We offer a list of current market leaders according to the 2024 Gartner Magic Quadrant for Analytics and Business Intelligence Platforms to help companies start looking for their future financial BI platform.

Power BI is an end-to-end BI platform that enables self-service business analytics at the enterprise scale. The tool offers more than 150 pre-built connectors that integrate with various data sources, including relational and non-relational databases, data warehouses, big data software, local files, and spreadsheets. The tool satisfies the analytics needs of non-tech users with self-service data preparation, analysis, reporting, and visualization, as well as the needs of skillful data analytics and data scientists. Power BI offers rich visualization and reporting capabilities and safeguards corporate data with row-level security, bring-your-own key support, and data encryption. The product is available as a SaaS option running in the Azure cloud or as an on-premises option in Power BI Report Server.

Product differentiation
  • Augmented analytics capabilities, including intelligent narratives and anomaly detection capabilities
Platform pricing
  • Power BI Desktop
  • free
  • Power BI Pro
  • $10 per user/month
  • Power BI Premium
  • $20 per user/month
  • Power BI Embedded
  • from $1.0081/hour
  • Free trial
  • for 2 months
Limitations
  • The on-premises version has functional gaps when compared with the cloud service
  • Azure-only deployment

Tableau is a visual analytics platform that can be deployed in the cloud or on-premises. The platform offers native integrations with 80 data sources and supports self-service data preparation and no-code analytical data querying. Tableau is a user-friendly solution that caters to the needs of both power and casual users with visual data exploration, intuitive dashboard creation, NLP capabilities, and drag-and-drop capabilities.

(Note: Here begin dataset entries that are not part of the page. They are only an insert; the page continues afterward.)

(* ===== verification/SyncContainers.v ===== *)
(** * Synchronised containers

    [src/core/util/Synchronized{Queue,Map,Counter}.{hpp,cc}].  Every operation
    holds the container's mutex for its whole body, so it is one atomic step;
    an operation that would wait on a condition variable has no step ([None]). *)
From S2P Require Import Prelude.

(** ** SynchronizedQueue *)

Record SynchronizedQueue (T : Type) := mkSQ {
  m_queue : list T;
  capacity : nat;
  finished : bool
}.
Arguments mkSQ {T}.
Arguments m_queue {T}.
Arguments capacity {T}.
Arguments finished {T}.

Section queue.
Context {T : Type}.
Implicit Type q : SynchronizedQueue T.

Definition new_SynchronizedQueue (cap : nat) : SynchronizedQueue T := mkSQ [] cap false.

Definition queue_Size q : nat := length (m_queue q).

Definition Enqueue (data : T) q : option (SynchronizedQueue T) :=
  if negb (capacity q =? 0)%nat && (capacity q <=? length (m_queue q))%nat then None
  else Some (mkSQ (m_queue q ++ [data]) (capacity q) (finished q)).

(** The inner [option] is the default-constructed (null) result. *)
Definition Dequeue q : option (option T * SynchronizedQueue T) :=
  match m_queue q with
  | [] => if finished q then Some (None, q) else None
  | x :: rest => Some (Some x, mkSQ rest (capacity q) (finished q))
  end.

Definition Dequeue_nb q : option T * SynchronizedQueue T :=
  match m_queue q with
  | [] => (None, q)
  | x :: rest => (Some x, mkSQ rest (capacity q) (finished q))
  end.

Definition setIsFinished (value : bool) q : SynchronizedQueue T :=
  mkSQ (m_queue q) (capacity q) value.

Lemma Enqueue_Some x q q' : Enqueue x q = Some q' -> m_queue q' = m_queue q ++ [x].
Proof. unfold Enqueue. by case_match; intros; simplify_eq. Qed.

Lemma Enqueue_unbounded x q :
  capacity q = 0%nat -> Enqueue x q = Some (mkSQ (m_queue q ++ [x]) 0 (finished q)).
Proof. intros E. unfold Enqueue. by rewrite E. Qed.

(** What a bounded queue guarantees, whoever calls it. *)
Definition queue_ok q : Prop := capacity q = 0%nat \/ (length (m_queue q) <= capacity q)%nat.

Lemma Enqueue_ok x q q' : queue_ok q -> Enqueue x q = Some q' -> queue_ok q'.
Proof.
  unfold queue_ok, Enqueue. intros Hok. case_match eqn:E; intros; simplify_eq; simpl.
  rewrite length_app. simpl. apply andb_false_iff in E as [E|E]; bool_hyps; lia.
Qed.
End queue.

(** ** SynchronizedCounter: an [int] *)

Definition counter_increment (c : Z) : Z * Z := (s32 (c + 1), s32 (c + 1)).
Definition counter_decrement (c : Z) : Z * Z := (s32 (c - 1), s32 (c - 1)).
Definition counter_getValue (c : Z) : Z := c.

(** ** SynchronizedMap

    A [std::map] with [uint32_t] keys, as the list of its entries in key
    order. *)

Record SynchronizedMap (V : Type) := mkSM {
  m_map : list (Z * V);
  nextpick : nat
}.
Arguments mkSM {V}.
Arguments m_map {V}.
Arguments nextpick {V}.

Definition pick_window_size : nat := Z.to_nat 50000.

Section map.
Context {V : Type}.
Implicit Type m : SynchronizedMap V.

Definition new_SynchronizedMap : SynchronizedMap V := mkSM [] 0.
Definition map_Size m : nat := length (m_map m).

(** The loop that advances the iterator: the entry reached and the new
    [nextpick], reset when the end is hit.  [i] counts up to [np]. *)
Fixpoint pick_walk (all : list (Z * V)) (np : nat) (steps : nat) (it : list (Z * V))
    : list (Z * V) * nat :=
  match steps with
  | O => (it, np)
  | S steps =>
      match it with
      | [] => (all, O)
      | _ :: rest =>
          match rest with
          | [] => (all, O)
          | _ => pick_walk all np steps rest
          end
      end
  end.

Definition pickone m : option V * SynchronizedMap V :=
  match m_map m with
  | [] => (None, m)
  | _ =>
      let '(it, np) := pick_walk (m_map m) (nextpick m) (nextpick m) (m_map m) in
      let np1 := S np in
      let np2 := if (pick_window_size <=? np1)%nat then O else np1 in
      (snd <$> head it, mkSM (m_map m) np2)
  end.

Fixpoint map_find (k : Z) (l : list (Z * V)) : option V :=
  match l with
  | [] => None
  | (k', v) :: rest => if k =? k' then Some v else map_find k rest
  end.

Fixpoint map_put (k : Z) (v : V) (l : list (Z * V)) : list (Z * V) :=
  match l with
  | [] => [(k, v)]
  | (k', v') :: rest => if k <? k' then (k, v) :: l else (k', v') :: map_put k v rest
  end.

Fixpoint map_erase (k : Z) (l : list (Z * V)) : list (Z * V) :=
  match l with
  | [] => []
  | (k', v) :: rest => if k =? k' then rest else (k', v) :: map_erase k rest
  end.

Definition map_insert (key : Z) (value : V) m : bool * SynchronizedMap V :=
  match map_find key (m_map m) with
  | None => (true, mkSM (map_put key value (m_map m)) (nextpick m))
  | Some _ => (false, m)
  end.

Definition map_remove (key : Z) m : option V * SynchronizedMap V :=
  match map_find key (m_map m) with
  | Some v => (Some v, mkSM (map_erase key (m_map m)) (nextpick m))
  | None => (None, m)
  end.

Lemma map_put_Permutation k v l : map_put k v l ≡ₚ (k, v) :: l.
Proof.
  induction l as [|[k' v'] l IH]; simpl; [done|]. destruct (k <? k'); [done|].
  rewrite IH. apply perm_swap.
Qed.

Lemma map_find_elem k v l : map_find k l = Some v -> (k, v) ∈ l.
Proof.
  induction l as [|[k' v'] l IH]; simpl; [done|].
  destruct (Z.eqb_spec k k') as [->|]; [intros [= ->]|]; set_solver.
Qed.

Lemma map_find_None k l : map_find k l = None <-> k ∉ fst <$> l.
Proof.
  induction l as [|[k' v'] l IH]; simpl; [set_solver|].
  destruct (Z.eqb_spec k k') as [->|]; [split; [done|set_solver]|]. rewrite IH. set_solver.
Qed.

Lemma map_erase_Permutation k v l : map_find k l = Some v -> (k, v) :: map_erase k l ≡ₚ l.
Proof.
  induction l as [|[k' v'] l IH]; simpl; [done|].
  destruct (Z.eqb_spec k k') as [->|]; [by intros [= ->]|]. intros Hf.
  rewrite perm_swap. by rewrite (IH Hf).
Qed.

(** *** Round robin *)

Lemma pick_walk_spec all np k it :
  it ≠ [] ->
  pick_walk all np k it = if (k <? length it)%nat then (drop k it, np) else (all, O).
Proof.
  revert it. induction k as [|k IH]; intros it Hne; cbn [pick_walk].
  - destruct it as [|x it]; done.
  - destruct it as [|x [|y it]]; [done|done|]. rewrite IH by done. simpl.
    destruct (Nat.ltb_spec k (S (length it))), (Nat.ltb_spec (S k) (S (S (length it)))); (done || lia).
Qed.

(** A pick returns a stored value and changes only the position. *)
Lemma pickone_spec m o m' :
  pickone m = (o, m') ->
  m_map m' = m_map m /\
  match o with Some v => v ∈ (m_map m).*2 | None => m_map m = [] end.
Proof.
  unfold pickone. destruct (m_map m) as [|e l] eqn:El; [intros; by simplify_eq|].
  rewrite pick_walk_spec by done. intros E.
  assert (exists it e', it = e' :: tail it /\ e' ∈ e :: l /\ o = snd <$> head it /\ m_map m' = e :: l)
    as (it & e' & Hit & He' & -> & Hm').
  { destruct (Nat.ltb_spec (nextpick m) (length (e :: l))) as [Hlt|]; simplify_eq; cycle 1.
    { exists (e :: l), e. set_solver. }
    destruct (lookup_lt_is_Some_2 _ _ Hlt) as [e' He'].
    exists (drop (nextpick m) (e :: l)), e'. rewrite (drop_S _ _ _ He'). split_and!; try done.
    by eapply list_elem_of_lookup_2. }
  split; [done|]. rewrite Hit. cbn [fmap option_fmap option_map head]. apply list_elem_of_fmap. by exists e'.
Qed.

(** The number of entries a pick can reach. *)
Definition window m : nat := Nat.min (length (m_map m)) pick_window_size.

Lemma pickone_step m :
  m_map m ≠ [] -> (nextpick m <= window m)%nat -> (nextpick m < pick_window_size)%nat ->
  let k := (nextpick m mod window m)%nat in
  exists v np, pickone m = (Some v, mkSM (m_map m) np) /\ snd <$> m_map m !! k = Some v /\
    (np <= window m)%nat /\ (np < pick_window_size)%nat /\ (np mod window m = S k mod window m)%nat.
Proof.
  intros Hne Hnp Hlt k. subst k. unfold pickone, window in *.
  destruct (m_map m) as [|e l] eqn:El; [done|]. rewrite <- El in *.
  assert (0 < length (m_map m))%nat as Hlen by (rewrite El; simpl; lia).
  rewrite pick_walk_spec by (by rewrite El).
  remember (Nat.min (length (m_map m)) pick_window_size) as w eqn:Ew.
  assert (1 < pick_window_size)%nat as Hpw by (unfold pick_window_size; lia).
  generalize dependent pick_window_size. intros W Hlt Ew Hpw.
  destruct (Nat.ltb_spec (nextpick m) (length (m_map m))) as [Hin|Hout].
  - assert (nextpick m mod w = nextpick m)%nat as -> by (apply Nat.mod_small; lia).
    destruct (lookup_lt_is_Some_2 _ _ Hin) as [[kk v] Hv].
    exists v. eexists. rewrite (drop_S _ _ _ Hv). simpl. rewrite Hv. split; [done|]. split; [done|].
    destruct (Nat.leb_spec W (S (nextpick m))).
    + split_and!; [lia|lia|]. assert (w = S (nextpick m)) as -> by lia.
      by rewrite Nat.Div0.mod_same, Nat.Div0.mod_0_l.
    + split_and!; [lia|lia|done].
  - assert (nextpick m = w) as E by lia. rewrite E, Nat.Div0.mod_same.
    destruct (lookup_lt_is_Some_2 _ _ Hlen) as [[kk v] Hv].
    exists v. eexists. rewrite <- head_lookup in Hv. rewrite Hv. simpl. rewrite head_lookup in Hv.
    rewrite Hv. split; [done|]. split; [done|].
    destruct (Nat.leb_spec W 1); [lia|].
    split_and!; [lia|lia|done].
Qed.

(** [n] picks in a row. *)
Fixpoint picks (n : nat) m : list (option V) :=
  match n with
  | O => []
  | S n => let '(v, m') := pickone m in v :: picks n m'
  end.

Lemma picks_from n m i :
  m_map m ≠ [] -> (nextpick m <= window m)%nat -> (nextpick m < pick_window_size)%nat ->
  (i < n)%nat ->
  picks n m !! i = Some (snd <$> m_map m !! ((nextpick m + i) mod window m)%nat).
Proof.
  revert m i. induction n as [|n IH]; intros m i Hne Hnp Hlt Hi; [lia|].
  destruct (pickone_step m Hne Hnp Hlt) as (v & np & E & Hv & Hnp' & Hlt' & Hmod).
  cbn [picks]. rewrite E. destruct i as [|i]; simpl.
  - by rewrite Nat.add_0_r, Hv.
  - change (window m) with (window (mkSM (m_map m) np)) in *.
    rewrite (IH (mkSM (m_map m) np) i) by (done || lia). simpl. do 3 f_equal.
    rewrite <- Nat.Div0.add_mod_idemp_l, Hmod.
    change (window (mkSM (m_map m) np)) with (window m) in *.
    rewrite Nat.Div0.add_mod_idemp_l.
    replace (S (nextpick m mod window m) + i)%nat with (nextpick m mod window m + S i)%nat by lia.
    by rewrite Nat.Div0.add_mod_idemp_l.
Qed.

(** Picking a running job to resend is fair: as long as the set of running jobs
    does not change, successive picks go round robin through all entries in key
    order (through the first 50000 if there are more). *)
Theorem pickone_round_robin n m i :
  m_map m ≠ [] -> nextpick m = 0%nat -> (i < n)%nat ->
  picks n m !! i = Some (snd <$> m_map m !! (i mod window m)%nat) /\
  is_Some (m_map m !! (i mod window m)%nat).
Proof.
  intros Hne Hnp Hi.
  assert (0 < window m)%nat as Hw.
  { unfold window, pick_window_size. destruct (m_map m); [done|]. simpl length. lia. }
  rewrite (picks_from n m i) by (done || rewrite Hnp; unfold pick_window_size; lia).
  rewrite Hnp. split; [done|]. apply lookup_lt_is_Some_2.
  pose proof (Nat.mod_upper_bound i (window m)). unfold window in *. lia.
Qed.
End map.

Lemma pickone_round_robin_witness :
  picks 4 (mkSM [(1, 10%nat); (5, 50%nat); (9, 90%nat)] 0) !! 3%nat = Some (Some 10%nat).
Proof.
  destruct (pickone_round_robin 4 (mkSM [(1, 10%nat); (5, 50%nat); (9, 90%nat)] 0) 3) as [E _];
    [done|done|lia|].
  exact E.
Defined.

In addition, the tool enables enterprise-grade security by restricting user access with user filters and row-level security.

Product differentiation
  • Intuitive analytics experience based on its patented VizQL engine, a user-friendly design
Platform pricing
  • Tableau Creator
  • $75/user/month
  • Tableau Explorer
  • $42/user/month
  • Tableau Viewer
  • $15/user/month
  • Tableau Enterprise Creator
  • $115/user/month
  • Tableau Enterprise Explorer
  • $70/user/month
  • Tableau Enterprise Viewer
  • $35/user/month
  • Tableau+
  • available upon request
  • Free trial
Limitations
  • High premium pricing
  • A steep learning curve

Qlik Sense empowers business users at all skill levels to make better business decisions elevating data literacy with seamless connectivity to hundreds of data sources, automated data preparation, AI-generated analyses and insights, drag-and-drop report and dashboard creation, and NLP capabilities. In addition, Qlik Sense offers data storytelling capabilities, group sharing, collaboration, smart search, and automated ML capabilities. The tool also supports shared, managed, and personal spaces, as well as row- and column-level security.

Product differentiations
  • Deployment flexibility, including cloud, multi-cloud, and on-premises installation
Platform pricing
  • Standard
  • $825/month
  • Premium
  • $2,500/month
  • Enterprise
  • custom pricing is available upon direct request
  • Free trial
Limitations
  • Product pricing complexity

Looker is a business intelligence platform by Google that helps organize business data and make it accessible and useful for employees. With Looker, users can also embed fully interactive dashboards into their software to quickly get valuable insights. Looker is highly flexible in terms of deployment and can be managed in Google Cloud or hosted in another cloud service or the company’s servers.

Product differentiations
  • Google Cloud integration, generative AI capabilities, and Looker Studio integration for analysis and visualization of data
Platform pricing
  • Custom pricing for Standard, Enterprise, and Embed plans can be obtained upon request

  • Free trial
Limitations
  • Requires the knowledge of LookML, Looker’s proprietary language
  • Intricate pricing structure
  • Looker Studio row limit for the results displayed in the browser

Oracle Business Intelligence encompasses a comprehensive portfolio of business intelligence tools like Oracle Business Intelligence Suite Enterprise Edition Plus, Oracle Business Intelligence Server, Oracle Business Intelligence Publisher, Oracle Business Intelligence Answers, and so on. They provide capabilities like data mining, data warehousing, ad hoc queries, intelligent interaction, dashboards, financial reporting, and OLAP analysis. The platform offers an all-embracing range of options for information distribution, analysis, and access in a single, fully integrated web environment.

Product differentiation
  • a single platform offering various capabilities for different business units in the organization
Platform pricing
  • Oracle Business Intelligence Applications - Standalone

  • $250 for the license
    $55 for the software update license and support
  • Oracle Business Intelligence Applications, Fusion Edition (Siebel Analytics-based products)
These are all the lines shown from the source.